The giant sports company is counting on Eric Shrago to help them achieve these two goals, even if Shrago does not know anything about distribution centres or the complexities of how they are run.
In fact, that is exactly why Adidas hired Shrago. When he stepped into this company’s massive 2 million square foot Spartanburg, S.C. distribution centre, he was tasked to help Adidas Group trim its power costs by using his analytical skills, not his knowledge about the company.
Adidas wants an outsider’s perspective to develop the most effective ways to improve the energy efficiency of all the production components in the facility such as the motors, controls, sensors and belts that keep it running.
The company hopes that this will facilitate the delivery of its products to the retailers that sell them.
Shrago worked with Goldman Sachs as an analyst and is currently a graduate student at Columbia University. In Adidas’ perspective, with these credentials as well as being a member of the Environmental Defence Fund’s Climate Corps, he is really a company outsider.

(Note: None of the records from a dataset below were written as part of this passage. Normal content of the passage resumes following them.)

(** Where an add-candidate call sits in a trace that has none before a
    set-remote-description call. *)
Lemma add_after_remote pre sdp rest a i b :
  count isAddICECandidate pre = 0 ->
  pre ++ EvSetRemoteDescription sdp :: rest = a ++ EvAddICECandidate i :: b ->
  In (EvSetRemoteDescription sdp) a.
Proof.
  revert a. induction pre as [|x pre IH]; intros a Hpre Heq.
  - destruct a as [|y a]; simpl in Heq; [discriminate Heq|].
    injection Heq as <- _. left. reflexivity.
  - rewrite count_cons in Hpre.
    destruct a as [|y a]; simpl in Heq.
    + injection Heq as -> _. simpl in Hpre. discriminate Hpre.
    + injection Heq as <- Heq. right. apply IH; [lia | exact Heq].
Qed.

(** X7: no candidate of the remote is added to the endpoint before the
    answer has been applied: in every trace of setupConnection, an
    add-candidate call has a set-remote-description call before it, and
    that call succeeded. *)
Theorem candidates_only_after_answer :
  forall (t : transport) (env : Env) (scope : ConnManagementScope)
         (raddr : ma.Multiaddr) (a : list event) (i : ICECandidateInit)
         (b : list event),
    snd (run (setupConnection t env scope raddr)) = a ++ EvAddICECandidate i :: b ->
    (exists sdp, In (EvSetRemoteDescription sdp) a) /\
    envSetRemoteDescription env = None.
Proof.
  intros t env scope raddr a i b.
  destruct (envNewPeerConnection env) as [pc | e0] eqn:Hpc.
  - setup_paths env Hpc.
    all: cbn [snd]; intros Hsplit.
    all: try (exfalso;
              pose proof (@count_split isAddICECandidate _ _ _ _ Hsplit eq_refl) as Hc;
              revert Hc;
              rewrite ?count_app, ?count_cons, ?count_nil;
              repeat match goal with
                     | |- context [count ?f ?o] =>
                         rewrite (@count_wire f o) by wire_side Hwire
                     end;
              simpl; lia).
    all: split; [|first [assumption | reflexivity]].
    all: repeat rewrite <- app_assoc in Hsplit; simpl in Hsplit.
    all: eexists;
      match type of Hsplit with
      | ?x1 :: ?x2 :: ?x3 :: ?x4 :: ?x5 :: ?x6 :: EvSetRemoteDescription ?s :: ?rest = _ =>
          apply (@add_after_remote [x1; x2; x3; x4; x5; x6] s rest a i b eq_refl Hsplit)
      end.
  - unfold run. go_unfold. unfold emit, ret, panic. rewrite Hpc. cbn [snd].
    intros Hsplit. exfalso.
    pose proof (@count_split isAddICECandidate _ _ _ _ Hsplit eq_refl) as Hc.
    simpl in Hc. unfold count in Hc. simpl in Hc. lia.
Qed.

“I thought in two hours on Google I’d be able to find an example,” says Shrago about his initial research on models for distribution centre efficiency. “In two weeks on Google I didn’t find an example,” he adds.
But soon, Shrago was able to recover from his initial shock of the complexities of the operations of a commercial distribution centre. He started to have some visions on the areas that need improvement.

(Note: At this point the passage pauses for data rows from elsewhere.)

Lemma lines_under_loop_other (key other : string)
  (display : string -> option string) (array : list string) :
  other <> key ->
  lines_under key
    (flat_map
       (fun element => fwupd_pad_kv_str [] (Some other) (display element))
       array) = [].
Proof using.
  intros Hne. induction array as [|x array IH]; [reflexivity|].
  cbn [flat_map]. now rewrite lines_under_app, IH, lines_under_pad_other.
Qed.

Lemma lines_under_one (key other value : string) :
  lines_under key [{| line_key := other; line_value := value |}] =
  if String.eqb other key
  then [{| line_key := other; line_value := value |}] else [].
Proof using. reflexivity. Qed.

Lemma concat_empty_cons (x : string) (xs : list string) :
  String.concat "" (x :: xs) = x ++ String.concat "" xs.
Proof. destruct xs; simpl; [now rewrite string_app_nil_r | reflexivity]. Qed.

Lemma concat_empty_app (xs ys : list string) :
  String.concat "" (xs ++ ys)%list = String.concat "" xs ++ String.concat "" ys.
Proof.
  induction xs as [|x xs IH].
  - reflexivity.
  - change ((x :: xs) ++ ys)%list with (x :: (xs ++ ys))%list.
    now rewrite !concat_empty_cons, IH, string_app_assoc.
Qed.

(** A line of the buffer is a piece of the returned text. *)
Lemma In_text_has_line (str : GStringLines) (line : PadLine) :
  In line str -> text_has_line (g_string_free str) line.
Proof.
  intros Hin. apply in_split in Hin. destruct Hin as (l1 & l2 & ->).
  exists (g_string_free l1), (g_string_free l2).
  unfold g_string_free. rewrite map_app, concat_empty_app. cbn [map].
  now rewrite concat_empty_cons, pad_line_text_spec.
Qed.

(** Closes a goal in which two different key constants are equal. *)
Ltac key_clash H Hdistinct :=
  lazymatch type of H with
  | ?a = ?b =>
      let i := key_index a in
      let j := key_index b in
      exact (keys_distinct_neq i j Hdistinct
               ltac:(lia) ltac:(lia) ltac:(lia) H)
  end.

(** The lines under one key, read off the structure of the buffer. *)
Ltac lines_under_structure Hdistinct :=
  rewrite to_string_lines_structure; rewrite !lines_under_app;
  rewrite ?lines_under_loop_other by key_neq Hdistinct;
  rewrite ?lines_under_pad_other by key_neq Hdistinct;
  rewrite ?lines_under_unx_other by key_neq Hdistinct.

(** C8, flashes-left cutoff: for distinct key constants, the formatter writes
    under the flashes-left key one line showing ["1"] when [flashes_left] is
    1 and no line otherwise (so none for 0, for 5 or for any value of 2 or
    more); when [flashes_left] is 1 the returned text contains the
    characters of that line: the key after two spaces, a colon, the padding,
    ["1"] and a newline. *)
Theorem flashes_left_cutoff (device : FwupdDevice) :
  keys_distinct K ->
  lines_under (FWUPD_RESULT_KEY_DEVICE_FLASHES_LEFT K)
    (to_string_lines device) =
  (if (flashes_left device =? 1)%N
   then [{| line_key := FWUPD_RESULT_KEY_DEVICE_FLASHES_LEFT K;
            line_value := "1" |}]
   else []) /\
  (forall value,
     In {| line_key := FWUPD_RESULT_KEY_DEVICE_FLASHES_LEFT K;
           line_value := value |} (to_string_lines device) <->
     flashes_left device = 1%N /\ value = "1") /\
  (flashes_left device = 1%N ->
   text_has_line (to_string device)
     {| line_key := FWUPD_RESULT_KEY_DEVICE_FLASHES_LEFT K;
        line_value := "1" |}).
Proof.
  intros Hdistinct.
  assert (Hiff : forall value,
             In {| line_key := FWUPD_RESULT_KEY_DEVICE_FLASHES_LEFT K;
                   line_value := value |} (to_string_lines device) <->
             flashes_left device = 1%N /\ value = "1").
  { intros value. rewrite to_string_lines_In. cbn [line_key line_value]. split.
    - intros H.
      repeat (destruct H as [H|H];
              [ try (destruct H as [H _]; exfalso;
                     key_clash H Hdistinct) | ]).
      + destruct H as (_ & Hlt & Hnz & Hshow). apply N.ltb_lt in Hlt.
        assert (Hone : flashes_left device = 1%N) by lia.
        rewrite Hone in Hshow. now split.
      + destruct H as [H _]. exfalso. key_clash H Hdistinct.
    - intros [Hone ->]. do 10 right. left. rewrite Hone.
      repeat split. discriminate. }
  split; [|split; [exact Hiff|]].
  - lines_under_structure Hdistinct.
    rewrite lines_under_one.
    rewrite (proj2 (String.eqb_neq _ _)) by key_neq Hdistinct.
    cbn [app]. rewrite app_nil_r.
    destruct (flashes_left device =? 1)%N; [|reflexivity].
    rewrite lines_under_one. now rewrite String.eqb_refl.
  - intros Hone. apply In_text_has_line, Hiff. now split.
Qed.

Shrago started thinking that he can cut the cost of Adidas energy use by improving the existing process. He wondered how the inefficient motors got there and how they can be improved.
The questions that ran in his mind were: should the company use these old motors until they run down before replacing them, or is it better to replace them with the latest energy efficient motors? Does Adidas even know the actual lifetime costs of all the equipment it is now using?
“What was abundantly clear is lifecycle has got to be considered,” says Shrago. “These aren’t small cap ex things that you’re doing,” he continues.
Most of the Adidas’ material handling equipment was bought under a 10 to 30 year lifetime expectancy. Therefore, the decision has to be made on the economic viability of retrofitting them.
Replacing the equipment is not wise considering the locality’s $0.08 per kWh electricity rate. The company would rather wait until the motors burn out before buying “premium efficiency” models. These types of motors usually pay for themselves within two years.
Shrago was able to formulate other remedies on Adidas energy use by just merely observing how the facility operates.
For instance, there was one automated software process that kept on running on a loop but was originally designed to shut down after a 15-minute cycle. He just ordered for a re-programming of the software.